(** * Service control module: registration, signals, pause loop, shutdown

    A shallow embedding of [src/service-control.ts] (the closure returned by
    [createServiceController]) over an in-memory model of the Redis commands
    the controller sends, followed by the properties of the coordination
    state machine. *)

From Stdlib Require Import ZArith String Ascii List Lia.
From stdpp Require Import gmap strings list pretty.

Local Open Scope string_scope.
Local Open Scope Z_scope.
Local Open Scope list_scope.

(** ** JavaScript values the controller handles *)

Module Js.

(** Values produced by [JSON.parse] and consumed by [JSON.stringify]. An
    object is an association list in property-enumeration order; numbers are
    restricted to integers (pid is the only number the controller creates). *)
#[local] Unset Elimination Schemes.
Inductive json : Type :=
  | JNull
  | JBool (b : bool)
  | JNum (n : Z)
  | JStr (s : string)
  | JArr (items : list json)
  | JObj (fields : list (string * json)).
#[local] Set Elimination Schemes.

Definition obj : Type := list (string * json).

(** [o.k] for an own property. *)
Fixpoint obj_get (k : string) (o : obj) : option json :=
  match o with
  | [] => None
  | (k', v) :: rest => if String.eqb k k' then Some v else obj_get k rest
  end.

(** [o.k = v]: an existing property keeps its position, a new one is
    enumerated last. *)
Fixpoint obj_set (k : string) (v : json) (o : obj) : obj :=
  match o with
  | [] => [(k, v)]
  | (k', v') :: rest =>
      if String.eqb k k' then (k, v) :: rest else (k', v') :: obj_set k v rest
  end.

(** [{ ...base, k1: v1, ..., kn: vn }]. *)
Definition assign (base : obj) (props : list (string * json)) : obj :=
  fold_left (fun o kv => obj_set (fst kv) (snd kv) o) props base.

Fixpoint chars (s : string) : list json :=
  match s with
  | EmptyString => []
  | String c rest => JStr (String c EmptyString) :: chars rest
  end.

Definition indexed (l : list json) : obj :=
  imap (fun i v => (pretty i, v)) l.

(** The own enumerable properties copied by [{ ...v }]: those of an object,
    the indices of an array or of a string, none for the other values. *)
Definition spread (v : json) : obj :=
  match v with
  | JObj o => o
  | JArr l => indexed l
  | JStr s => indexed (chars s)
  | JNull | JBool _ | JNum _ => []
  end.

(** [raw ? ... : ...] and [!raw] on a value that is a string or [null]. *)
Definition truthy (raw : option string) : bool :=
  match raw with
  | None => false
  | Some s => negb (String.eqb s "")
  end.

(** [a ?? b]: [b] replaces [undefined] (a missing property) and [null]. *)
Definition nullish_or (a : option json) (b : json) : json :=
  match a with
  | None | Some JNull => b
  | Some v => v
  end.

Definition lower_ascii (c : ascii) : ascii :=
  let n := nat_of_ascii c in
  if ((65 <=? n) && (n <=? 90))%nat then ascii_of_nat (n + 32) else c.

(** [s.toLowerCase()] on the ASCII letters; the other bytes are kept (no
    character outside A-Z lower-cases to a letter of pause, resume or stop). *)
Fixpoint toLowerCase (s : string) : string :=
  match s with
  | EmptyString => EmptyString
  | String c rest => String (lower_ascii c) (toLowerCase rest)
  end.

End Js.
Export Js.

(** ** The Redis commands the controller sends *)

Module Redis.

Inductive entry : Type :=
  | EStr (value : string) (ttl : option Z)
  | ESet (members : gset string).

Inductive command : Type :=
  | GET (key : string)
  | SET (key value : string) (ex : option Z)
  | SADD (key member : string)
  | SREM (key member : string)
  | DEL (key : string).

Inductive reply : Type :=
  | RNil
  | RBulk (s : string)
  | RInt (n : Z)
  | ROk.

(** One command on the keyspace; [None] is an error reply (a command on a key
    of the wrong type, an expire time that is not positive). A TTL is kept
    with its value: expiry is a step of the store itself, taken between calls
    of the controller and not during one. *)
Definition exec (c : command) (db : gmap string entry)
  : option (reply * gmap string entry) :=
  match c with
  | GET k =>
      match db !! k with
      | None => Some (RNil, db)
      | Some (EStr v _) => Some (RBulk v, db)
      | Some (ESet _) => None
      end
  | SET k v None => Some (ROk, <[k := EStr v None]> db)
  | SET k v (Some t) =>
      if 0 <? t then Some (ROk, <[k := EStr v (Some t)]> db) else None
  | SADD k m =>
      match db !! k with
      | None => Some (RInt 1, <[k := ESet {[m]}]> db)
      | Some (ESet s) =>
          Some (RInt (if decide (m ∈ s) then 0 else 1), <[k := ESet ({[m]} ∪ s)]> db)
      | Some (EStr _ _) => None
      end
  | SREM k m =>
      match db !! k with
      | None => Some (RInt 0, db)
      | Some (ESet s) =>
          let s' := s ∖ {[m]} in
          Some (RInt (if decide (m ∈ s) then 1 else 0),
                if decide (s' = ∅) then delete k db else <[k := ESet s']> db)
      | Some (EStr _ _) => None
      end
  | DEL k =>
      Some (RInt (match db !! k with Some _ => 1 | None => 0 end), delete k db)
  end.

==============================

• PROBLEM: The answer is the full set of records above, repeated exactly.

• ANSWER SPACE:
(** * Service control module: registration, signals, pause loop, shutdown

    A shallow embedding of [src/service-control.ts] (the closure returned by
    [createServiceController]) over an in-memory model of the Redis commands
    the controller sends, followed by the properties of the coordination
    state machine. *)

From Stdlib Require Import ZArith String Ascii List Lia.
From stdpp Require Import gmap strings list pretty.

Local Open Scope string_scope.
Local Open Scope Z_scope.
Local Open Scope list_scope.

(** ** JavaScript values the controller handles *)

Module Js.

(** Values produced by [JSON.parse] and consumed by [JSON.stringify]. An
    object is an association list in property-enumeration order; numbers are
    restricted to integers (pid is the only number the controller creates). *)
#[local] Unset Elimination Schemes.
Inductive json : Type :=
  | JNull
  | JBool (b : bool)
  | JNum (n : Z)
  | JStr (s : string)
  | JArr (items : list json)
  | JObj (fields : list (string * json)).
#[local] Set Elimination Schemes.

Definition obj : Type := list (string * json).

(** [o.k] for an own property. *)
Fixpoint obj_get (k : string) (o : obj) : option json :=
  match o with
  | [] => None
  | (k', v) :: rest => if String.eqb k k' then Some v else obj_get k rest
  end.

(** [o.k = v]: an existing property keeps its position, a new one is
    enumerated last. *)
Fixpoint obj_set (k : string) (v : json) (o : obj) : obj :=
  match o with
  | [] => [(k, v)]
  | (k', v') :: rest =>
      if String.eqb k k' then (k, v) :: rest else (k', v') :: obj_set k v rest
  end.

(** [{ ...base, k1: v1, ..., kn: vn }]. *)
Definition assign (base : obj) (props : list (string * json)) : obj :=
  fold_left (fun o kv => obj_set (fst kv) (snd kv) o) props base.

Fixpoint chars (s : string) : list json :=
  match s with
  | EmptyString => []
  | String c rest => JStr (String c EmptyString) :: chars rest
  end.

Definition indexed (l : list json) : obj :=
  imap (fun i v => (pretty i, v)) l.

(** The own enumerable properties copied by [{ ...v }]: those of an object,
    the indices of an array or of a string, none for the other values. *)
Definition spread (v : json) : obj :=
  match v with
  | JObj o => o
  | JArr l => indexed l
  | JStr s => indexed (chars s)
  | JNull | JBool _ | JNum _ => []
  end.

(** [raw ? ... : ...] and [!raw] on a value that is a string or [null]. *)
Definition truthy (raw : option string) : bool :=
  match raw with
  | None => false
  | Some s => negb (String.eqb s "")
  end.

(** [a ?? b]: [b] replaces [undefined] (a missing property) and [null]. *)
Definition nullish_or (a : option json) (b : json) : json :=
  match a with
  | None | Some JNull => b
  | Some v => v
  end.

Definition lower_ascii (c : ascii) : ascii :=
  let n := nat_of_ascii c in
  if ((65 <=? n) && (n <=? 90))%nat then ascii_of_nat (n + 32) else c.

(** [s.toLowerCase()] on the ASCII letters; the other bytes are kept (no
    character outside A-Z lower-cases to a letter of pause, resume or stop). *)
Fixpoint toLowerCase (s : string) : string :=
  match s with
  | EmptyString => EmptyString
  | String c rest => String (lower_ascii c) (toLowerCase rest)
  end.

End Js.
Export Js.

(** ** The Redis commands the controller sends *)

Module Redis.

Inductive entry : Type :=
  | EStr (value : string) (ttl : option Z)
  | ESet (members : gset string).

Inductive command : Type :=
  | GET (key : string)
  | SET (key value : string) (ex : option Z)
  | SADD (key member : string)
  | SREM (key member : string)
  | DEL (key : string).

Inductive reply : Type :=
  | RNil
  | RBulk (s : string)
  | RInt (n : Z)
  | ROk.

(** One command on the keyspace; [None] is an error reply (a command on a key
    of the wrong type, an expire time that is not positive). A TTL is kept
    with its value: expiry is a step of the store itself, taken between calls
    of the controller and not during one. *)
Definition exec (c : command) (db : gmap string entry)
  : option (reply * gmap string entry) :=
  match c with
  | GET k =>
      match db !! k with
      | None => Some (RNil, db)
      | Some (EStr v _) => Some (RBulk v, db)
      | Some (ESet _) => None
      end
  | SET k v None => Some (ROk, <[k := EStr v None]> db)
  | SET k v (Some t) =>
      if 0 <? t then Some (ROk, <[k := EStr v (Some t)]> db) else None
  | SADD k m =>
      match db !! k with
      | None => Some (RInt 1, <[k := ESet {[m]}]> db)
      | Some (ESet s) =>
          Some (RInt (if decide (m ∈ s) then 0 else 1), <[k := ESet ({[m]} ∪ s)]> db)
      | Some (EStr _ _) => None
      end
  | SREM k m =>
      match db !! k with
      | None => Some (RInt 0, db)
      | Some (ESet s) =>
          let s' := s ∖ {[m]} in
          Some (RInt (if decide (m ∈ s) then 1 else 0),
                if decide (s' = ∅) then delete k db else <[k := ESet s']> db)
      | Some (EStr _ _) => None
      end
  | DEL k =>
      Some (RInt (match db !! k with Some _ => 1 | None => 0 end), delete k db)
  end.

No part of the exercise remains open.